How to structure and manage a data science team
Data science teams typically include various analytics and data professionals and can be set up in different ways, as explained here along with tips on managing them.
Organizations increasingly see data as a valuable asset that will help them succeed now and in the future. In one 2019 survey of BI and analytics professionals, a combined 94% of the 500 respondents cited data and analytics as very important or somewhat important contributors to business growth and digital transformation strategies in their organizations.
The survey, conducted for BI software vendor MicroStrategy and detailed in a report titled "2020 Global State of Enterprise Analytics," also found that 59% of those organizations were moving forward on advanced and predictive analytics applications -- the realm of data science. That was up seven percentage points from a similar survey done a year earlier.
Survey respondents listed security and privacy concerns as the No. 1 barrier to more effective use of data and analytics, but other top challenges included limited access to siloed data, the lack of qualified talent, insufficient employee training and the absence of an analytics strategy. To help turn data into actionable information, more and more organizations are creating data science teams to lead their efforts in areas such as data mining, predictive modeling, machine learning and AI.
Let's look at best practices for structuring and managing a data science team, including the different ways one can be set up, the positions it's likely to include and the executives who a team may report to in an organization.

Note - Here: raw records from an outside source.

(** * Burst Capital portfolio jobs scraper: a shallow embedding of
      [.github/workflows/scraper.py] and the properties of its detection
      and extraction engine. *)

From Stdlib Require Import String Ascii List Bool ZArith Lia.
Import ListNotations.
Open Scope string_scope.
Set Warnings "-register-all".

(** ** Python string methods on ASCII strings *)

(** [str.isspace] on ASCII: space, \t \n \v \f \r and \x1c-\x1f. *)
Definition is_space (c : ascii) : bool :=
  let n := nat_of_ascii c in
  Nat.eqb n 32 || (Nat.leb 9 n && Nat.leb n 13) || (Nat.leb 28 n && Nat.leb n 31).

Fixpoint lstrip_by (p : ascii -> bool) (s : string) : string :=
  match s with
  | EmptyString => EmptyString
  | String c s' => if p c then lstrip_by p s' else s
  end.

Fixpoint rstrip_by (p : ascii -> bool) (s : string) : string :=
  match s with
  | EmptyString => EmptyString
  | String c s' =>
      let r := rstrip_by p s' in
      if String.eqb r EmptyString && p c then EmptyString else String c r
  end.

(** [s.strip()] *)
Definition py_strip (s : string) : string :=
  rstrip_by is_space (lstrip_by is_space s).

(** [s.rstrip("/")] *)
Definition rstrip_slash (s : string) : string :=
  rstrip_by (fun c => Ascii.eqb c "/"%char) s.

Definition lower_ascii (c : ascii) : ascii :=
  let n := nat_of_ascii c in
  if Nat.leb 65 n && Nat.leb n 90 then ascii_of_nat (n + 32) else c.

Definition upper_ascii (c : ascii) : ascii :=
  let n := nat_of_ascii c in
  if Nat.leb 97 n && Nat.leb n 122 then ascii_of_nat (n - 32) else c.

(** [s.lower()] *)
Fixpoint py_lower (s : string) : string :=
  match s with
  | EmptyString => EmptyString
  | String c s' => String (lower_ascii c) (py_lower s')
  end.

(** [s.capitalize()]: first character upper case, the rest lower case. *)
Definition py_capitalize (s : string) : string :=
  match s with
  | EmptyString => EmptyString
  | String c s' => String (upper_ascii c) (py_lower s')
  end.

(** [sub in s] *)
Fixpoint py_contains (sub s : string) : bool :=
  String.prefix sub s ||
  match s with
  | EmptyString => false
  | String _ s' => py_contains sub s'
  end.

Definition py_in (x : string) (l : list string) : bool :=
  existsb (String.eqb x) l.

Fixpoint sdrop (n : nat) (s : string) : string :=
  match n, s with
  | O, _ => s
  | S n', EmptyString => EmptyString
  | S n', String _ s' => sdrop n' s'
  end.

Fixpoint take_while (p : ascii -> bool) (s : string) : string :=
  match s with
  | EmptyString => EmptyString
  | String c s' => if p c then String c (take_while p s') else EmptyString
  end.

(** Exactly [n] characters satisfying [p] at the front of [s]. *)
Fixpoint take_exact (p : ascii -> bool) (n : nat) (s : string) : option string :=
  match n, s with
  | O, _ => Some EmptyString
  | S _, EmptyString => None
  | S n', String c s' =>
      if p c then option_map (String c) (take_exact p n' s') else None
  end.

(** [re.search(lit + r'([cls]+)', s).group(1)]: the leftmost occurrence of
    the literal followed by at least one character of the class, with the
    greedy maximal run as group 1. *)
Fixpoint search_run (lit : string) (p : ascii -> bool) (s : string) : option string :=
  match (if String.prefix lit s
         then match take_while p (sdrop (String.length lit) s) with
              | EmptyString => None
              | g => Some g
              end
         else None) with
  | Some g => Some g
  | None =>
      match s with
      | EmptyString => None
      | String _ s' => search_run lit p s'
      end
  end.

(** [re.search(lit + r'([cls]{n})', s).group(1)] *)
Fixpoint search_fixed (lit : string) (p : ascii -> bool) (n : nat) (s : string)
  : option string :=
  match (if String.prefix lit s
         then take_exact p n (sdrop (String.length lit) s)
         else None) with
  | Some g => Some g
  | None =>
      match s with
      | EmptyString => None
      | String _ s' => search_fixed lit p n s'
      end
  end.

(** [[a-zA-Z0-9_-]] *)
Definition is_slug_char (c : ascii) : bool :=
  let n := nat_of_ascii c in
  (Nat.leb 97 n && Nat.leb n 122) || (Nat.leb 65 n && Nat.leb n 90)
  || (Nat.leb 48 n && Nat.leb n 57) || Nat.eqb n 95 || Nat.eqb n 45.

(** [[0-9a-f-]] *)
Definition is_uuid_char (c : ascii) : bool :=
  let n := nat_of_ascii c in
  (Nat.leb 48 n && Nat.leb n 57) || (Nat.leb 97 n && Nat.leb n 102) || Nat.eqb n 45.

(** [[^/]] *)
Definition not_slash (c : ascii) : bool := negb (Ascii.eqb c "/"%char).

Different models for structuring a data science team
"To some degree, building and maintaining a strong data science team is an art," said John Bottega, president of the EDM Council, a global association that focuses on data management best practices, standards and training.

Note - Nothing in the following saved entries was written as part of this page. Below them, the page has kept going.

Lemma all_chars_impl (p q : ascii → bool) s :
  (∀ c, p c = true → q c = true) →
  Py.all_chars p s = true → Py.all_chars q s = true.
Proof.
  intros Hpq. induction s as [|c s IH]; [done|]. simpl.
  intros [Hc Hs]%andb_true_iff. by rewrite (Hpq _ Hc), (IH Hs).
Qed.

Lemma existsb_key_false (c : list (Z * Pin)) k :
  existsb (λ p, p.1 =? k) c = false → k ∉ c.*1.
Proof.
  induction c as [|x c IH]; simpl; [intros _; apply not_elem_of_nil|].
  intros [Hx Hc]%orb_false_iff. apply Z.eqb_neq in Hx.
  rewrite not_elem_of_cons. split; [done|by apply IH].
Qed.

(** One line appends at most one candidate, under a number that no earlier
    candidate has. *)
Lemma fallback_line_fresh candidates line :
  ∃ extra,
    fallback_line candidates line = candidates ++ extra
    ∧ (length extra ≤ 1)%nat
    ∧ Forall (λ x, (x.1 ∉ candidates.*1) ∧ fallback_pin x) extra.
Proof.
  unfold fallback_line.
  assert (∃ extra, candidates = candidates ++ extra ∧ (length extra ≤ 1)%nat
          ∧ Forall (λ x, (x.1 ∉ candidates.*1) ∧ fallback_pin x) extra) as Hsame.
  { exists []. rewrite app_nil_r. repeat split; [simpl; lia|constructor]. }
  destruct (re_match TEXT_LINE_RE (Py.strip line)) as [caps|] eqn:Hm; [|done].
  apply text_line_groups in Hm as (g1 & c & t & g3 & -> & Hg1 & Hl1 & Hc & Ht & Hlt).
  cbv zeta.
  repeat match goal with
         | |- ∃ _, (if ?b then _ else _) = _ ∧ _ => destruct b eqn:?; try done
         end.
  eexists. split; [done|]. split; [simpl; lia|].
  constructor; [|constructor]. split; [by apply existsb_key_false|].
  assert (Py.strip (String c t) = String c t) as Hname.
  { apply strip_no_space. simpl. rewrite (upper_not_space c Hc). simpl.
    eapply all_chars_impl; [|exact Ht].
    intros c' Hc'. by rewrite (name_tail_not_space c' Hc'). }
  pose proof (int_digits g1 Hg1) as [Hpos _].
  apply Z.eqb_neq in Heqb. apply Z.ltb_ge in Heqb0.
  split; [simpl; lia|]. split; [done|]. split.
  - exists c, t. simpl. by rewrite Hname.
  - simpl. destruct (Py.strip g3) as [|c3 s3]; simpl; [by left|].
    right. by eexists.
Qed.

(** The candidates appended over a whole pass have pairwise different
    numbers, none of them a number of a candidate present before the
    pass. *)
Lemma foldl_fresh {X : Type} (f : list (Z * Pin) → X → list (Z * Pin)) xs c :
  (∀ c x, ∃ extra, f c x = c ++ extra ∧ NoDup extra.*1
                   ∧ Forall (λ y, (y.1 ∉ c.*1) ∧ fallback_pin y) extra) →
  ∃ extra, foldl f c xs = c ++ extra ∧ NoDup extra.*1
           ∧ Forall (λ y, (y.1 ∉ c.*1) ∧ fallback_pin y) extra.
Proof.
  intros Hf. revert c. induction xs as [|x xs IH]; intros c; simpl.
  - exists []. rewrite app_nil_r. repeat split; constructor.
  - destruct (Hf c x) as (e1 & -> & Hn1 & H1).
    destruct (IH (c ++ e1)) as (e2 & -> & Hn2 & H2).
    exists (e1 ++ e2). rewrite <- app_assoc. split; [done|].
    rewrite Forall_forall in H1. rewrite Forall_forall in H2. split.
    + rewrite fmap_app. apply NoDup_app. split; [done|]. split; [|done].
      intros k Hk1 (y & -> & Hy)%list_elem_of_fmap.
      destruct (H2 _ Hy) as [Hnot _]. apply Hnot. rewrite fmap_app.
      apply elem_of_app. by right.
    + apply Forall_app. split; apply Forall_forall; intros y Hy.
      * by apply H1.
      * destruct (H2 _ Hy) as [Hnot Hp]. split; [|done].
        intros Hin. apply Hnot. rewrite fmap_app. apply elem_of_app. by left.
Qed.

Responsibilities for data collection, management and analysis once typically fell under the CIO, whose IT team worked with business users to implement data warehouses and BI systems to hold and organize data and do basic analysis and reporting. However, over the past two decades, more organizations separated the data function into its own department as the amount of internal data stores grew, supporting technologies evolved and data-related tasks became more differentiated and specialized.
The increasing importance of advanced analytics to business success also drove the need for a data science team with skilled data scientists and other workers. Today, many organizations have a team or an entire data science department; larger ones may have multiple teams that operate independently or in a coordinated way.

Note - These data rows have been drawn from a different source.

(** * UUID_benchmark.py: a shallow embedding and its verified properties

    The script benchmarks four ways of drawing a 14-bit UUID clock
    sequence.  This file embeds it in Rocq: the four generators, the
    [timeit] harness, the metric computation and the final table, in a
    state-and-exception monad over a [world] that holds everything the
    script takes from outside (Mersenne Twister words, OS entropy, the
    performance counter) and everything it leaves behind (standard
    output, invocation counters).

    Python [float]s are IEEE binary64 values and are embedded as Rocq's
    primitive floats; Python [int]s are [Z]; [bytes] are lists of
    [Byte.byte]. *)

From Stdlib Require Import ZArith QArith Qabs Qreduction Qpower Bool String Ascii.
From Stdlib Require Import List Lia Lqa.
From Stdlib Require Import Strings.Byte Floats Permutation Sorted.
Import ListNotations.

Set Warnings "-inexact-float".
Open Scope Z_scope.

(** ** Exceptions and results *)

(** The exception classes the script and the library functions it calls
    can raise.  [OSError] and [NotImplementedError] come from
    [os.urandom]; [UnicodeEncodeError], a subclass of [ValueError], from
    [print]; the others from arithmetic, [statistics] and [timeit]. *)
Inductive exn : Type :=
| OSError
| NotImplementedError
| ValueError
| UnicodeEncodeError
| OverflowError
| ZeroDivisionError
| StatisticsError
| AttributeError
| NameError.

(** What a request to the operating system's entropy source can fail
    with: [OSError] when the source cannot be read, [NotImplementedError]
    when the platform has none. *)
Inductive os_failure : Type :=
| source_unreadable
| source_missing.

Definition exn_of_os_failure (f : os_failure) : exn :=
  match f with
  | source_unreadable => OSError
  | source_missing => NotImplementedError
  end.

Inductive result (A : Type) : Type :=
| Ok (a : A)
| Raise (e : exn).
Arguments Ok {A} a.
Arguments Raise {A} e.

How companies structure their teams varies based on the maturity of their data science program, as well as their data analytics goals, overall organizational structure and enterprise culture. However, some common models on data science team structure have emerged, with each having pros and cons. Team structures can be:
- Decentralized. Data science team members work within the individual business units they support. This allows team members to closely collaborate with business executives and workers on data science projects, but it can hinder the strategic use of data across an organization and require more resources than smaller companies may have available.
- Centralized. The data science function is consolidated at the enterprise level under a single manager, who assigns team members to individual projects and oversees their work. This model more easily allows for an enterprise-wide strategic view and uniform implementation of analytics best practices, but it can limit the ability of team members to become experts in a particular area of the business. Some organizations establish a formal data science center of excellence to house a centralized team.
- Hybrid. The data science team is managed centrally but members are assigned to work with specific business operations and are accountable for helping those units reach their objectives to make data-driven decisions. In hybrid structures, a center of excellence may also focus on promoting data science best practices and standards. As with the decentralized model, resource constraints can be an issue.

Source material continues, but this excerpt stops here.